No significant correlations between the first axis of COA and GC3S values were obtained using complete CVB genomes. This result suggest that although mutational pressure is present (Figure 1) does not significantly contribute to the codon usage bias in CVB strains, suggesting that other additional factors may be also contributing to the codon usage bias observed in CVB strains .
Unexpectedly, the distribution of the six genetic groups in the plane generated by the two major axes of COA showed that different genotypes are distantly located (Figure 2). Since species with a close genetic relationship always present a similar codon usage pattern , these findings suggest that codon usage in CVB is undergoing an evolutionary process, which is probably the result of natural selection to re-adapt its codon usage to different environments (Figure 2). This is particularly important since all six types of CVB bind and enter cells through a common receptor protein (CAR) [8,9], present in different cell types that CVB can infect. Indeed, CVB is known to be associated with different cell types and disease manifestations are distantly located in the plane, suggesting a codon usage adaptation to the infected cell (Figure 2). This is also in agreement with COA analysis, where most of the divergent codons were triplets coding for Arg and Leu (Table 3). This reveals that the use of Arg and Leu codons play also a role in the evolution and the variability observed among CVB strains.
CpG containing codons were markedly underrepresented in CVB ORF's (Table 1).

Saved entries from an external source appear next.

(** ** How a turn reaches the retrieval part of the flow

    [reaches_main_flow env input sid w q w1]: the turn started in [w] on
    [input] gets to line 419 with [q] as its query and [w1] as its state.
    This happens for a session with nothing pending whose query the
    ambiguity detector lets through, and for a session awaiting clarification
    whose rephrasing call returns. *)
Inductive reaches_main_flow (env : components) (input_query session_id : string) (w : world)
  : string -> world -> Prop :=
| reaches_fresh :
    session_store w !! session_id = None ->
    clarification_asked (check_for_ambiguity env input_query) = None ->
    reaches_main_flow env input_query session_id w input_query
      (record_call (call_check_for_ambiguity input_query) w)
| reaches_rephrased invoke pending new_query :
    session_store w !! session_id
      = Some {| last_agent_action := awaiting_clarification; last_query := pending |} ->
    llm env = Some invoke ->
    invoke REPHRASE_PROMPT
      [("original_question", pending); ("clarification_detail", input_query)]
      = Ok new_query ->
    reaches_main_flow env input_query session_id w new_query
      (World (delete session_id (session_store w))
         (calls w ++ [call_invoke REPHRASE_PROMPT
                        [("original_question", pending);
                         ("clarification_detail", input_query)]])).

(** The store after lines 461-464 have filed a web-permission request. *)
Definition permission_store (session_id query : string) (store : gmap string session)
  : gmap string session :=
  <[session_id := {| last_agent_action := awaiting_web_permission;
                     last_query := query |}]> store.

(** ** Sample components and states, used to run the flow *)

Module Sample.

Definition SESSION : string := "10.0.0.7".

Definition refund_doc : Document :=
  {| page_content := "Refunds are issued within 30 days of purchase.";
     metadata_source := Some "policy.pdf" |}.

Definition error_doc : Document :=
  {| page_content := "Error codes are listed in appendix B.";
     metadata_source := Some "manual.pdf" |}.

Definition AMBIGUOUS : string := "What are your sustainability initiatives?".
Definition CLARIFIED : string := "What are Acme Corp's sustainability initiatives?".
Definition WHICH_COMPANY : string := "Which company are you referring to in this question?".

(** A model that asks for the company when the question names none,
    rephrases, grades as told and answers. *)
Definition model (grade : string) (p : prompt) (inputs : prompt_inputs) : outcome string :=
  match p with
  | CLARIFICATION_PROMPT =>
      if Py.contains "your" (default "" (snd <$> head inputs))
      then Ok WHICH_COMPANY else Ok "clear"
  | REPHRASE_PROMPT => Ok CLARIFIED
  | RELEVANCE_GRADER_PROMPT => Ok grade
  | _ => Ok "An answer."
  end.
Definition createVideoJob_body (rt : Runtime) (config : VideoConfig)
    (tier : UserTier) : M Service.CreateResult :=
  match tier with
  | free => createImageSequenceJob rt config
  | _ =>
      let provider := lit "fal" in
      apiKey <- Service.readApiKey provider ;;
      if negb (Service.usableKey apiKey) then createImageSequenceJob rt config
      else
        t <- Date_now ;;
        r <- randomSuffix ;;
        let jobId := lit "job_" ++ numberToString t ++ lit "_" ++ r in
        response <- fetch (Service.falSubmitRequest apiKey config tier) ;;
        if negb (resp_ok response) then
          throw (Error (lit "FAL API error: "
                        ++ numberToString (resp_status response)))
        else
          data <- json response ;;
          c <- Date_now ;;
          let jobData :=
            {| j_id := jobId;
               j_falJobId :=
                 Some (orElse (request_id data) (orElse (job_id data) jobId));
               j_provider := lit "fal";
               j_prompt := cfg_prompt config;
               j_aspectRatio := cfg_aspectRatio config;
               j_duration :=
                 Z.min (cfg_duration config)
                       (match tier with pro => 30 | _ => 15 end);
               j_status := lit "queued"; j_createdAt := c;
               j_isImageSequence := false |} in
          localStorage_setItemIn rt (Service.storageKey jobId)
            (Parsed jobData) ;;;
          ret {| Service.cr_jobId := jobId; Service.cr_status := lit "queued";
                 Service.cr_error := None;
                 Service.cr_isImageSequence := None |}
  end.

Definition createVideoJob (rt : Runtime) (config : VideoConfig)
    (tier : UserTier) : M Service.CreateResult :=
  tryCatch (createVideoJob_body rt config tier)
           (fun e => ret (Service.createVideoJob_failure e)).

Definition getVideoJobStatus_body (rt : Runtime) (jobId : jsstring)
    : M Service.StatusResult :=
  jobData <- localStorage_getItemIn rt (Service.storageKey jobId) ;;
  match jobData with
  | None => ret (Service.failedWith (lit "Job not found"))
  | Some item =>
      job <- JSON_parse item ;;
      if j_isImageSequence job || bool_decide (j_provider job = lit "image")
      then Service.imageSequenceStatus job
      else
        apiKey <- Service.readApiKey (j_provider job) ;;
        if bool_decide (j_provider job = lit "fal") then
          real <- (if Service.usableKey apiKey
                   then Service.falRealStatus apiKey job
                   else ret None) ;;
          match real with
          | Some result => ret result
          | None => Service.falSimulatedStatus jobId job
          end
        else ret (Service.failedWith (lit "Unknown provider"))
  end.

Definition getVideoJobStatus (rt : Runtime) (jobId : jsstring)
    : M Service.StatusResult :=
  tryCatch (getVideoJobStatus_body rt jobId)
           (fun e => ret (Service.failedWith
                            (orElse (Some (message e))
                                    (lit "Failed to check job status")))).

End OnRuntime.

(** ** api/video/status.ts: the status endpoint over the service *)

Module StatusEndpoint.

Inductive Answer :=
  | Ended
  | Failure (err : jsstring) (detail : option jsstring)
  | Status (success : bool) (jobId status : jsstring)
           (videoUrl thumbnailUrl error : option jsstring).

Record Reply := { code : Z; answer : Answer }.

This result is in agreement with previous results found for Coronaviruses , vertebrate-infecting members of the family Flaviviridae , Poliovirus  and Hepatitis A virus . CpG deficiency has been related to the immunostimulatory properties of unmethylated CpG, which are recognized by the host's innate immune system as a pathogen signature [13,32]. Since the vertebrate immune system relies on unmethylated CpG recognition in DNA molecules as a sign of infection, the under-representation in RNA viruses of this dinucleotide, has been so far exclusively observed in vertebrate viruses . Thus, escaping from the host antiviral response may act as another selective pressure contributing to the multifactorial codon usage shaping of CVB strains .
The results of these studies suggest that CVB genomic biases are the result of co-evolution of translation adaptation and probably the need to escape anti-viral cell defenses. This is in agreement with the evolution rhetoric theory proposed by Vetsigian & Goldenfeld  in which genome biases emerge by the need to increase communication with the ever changing cell environment without changing the message.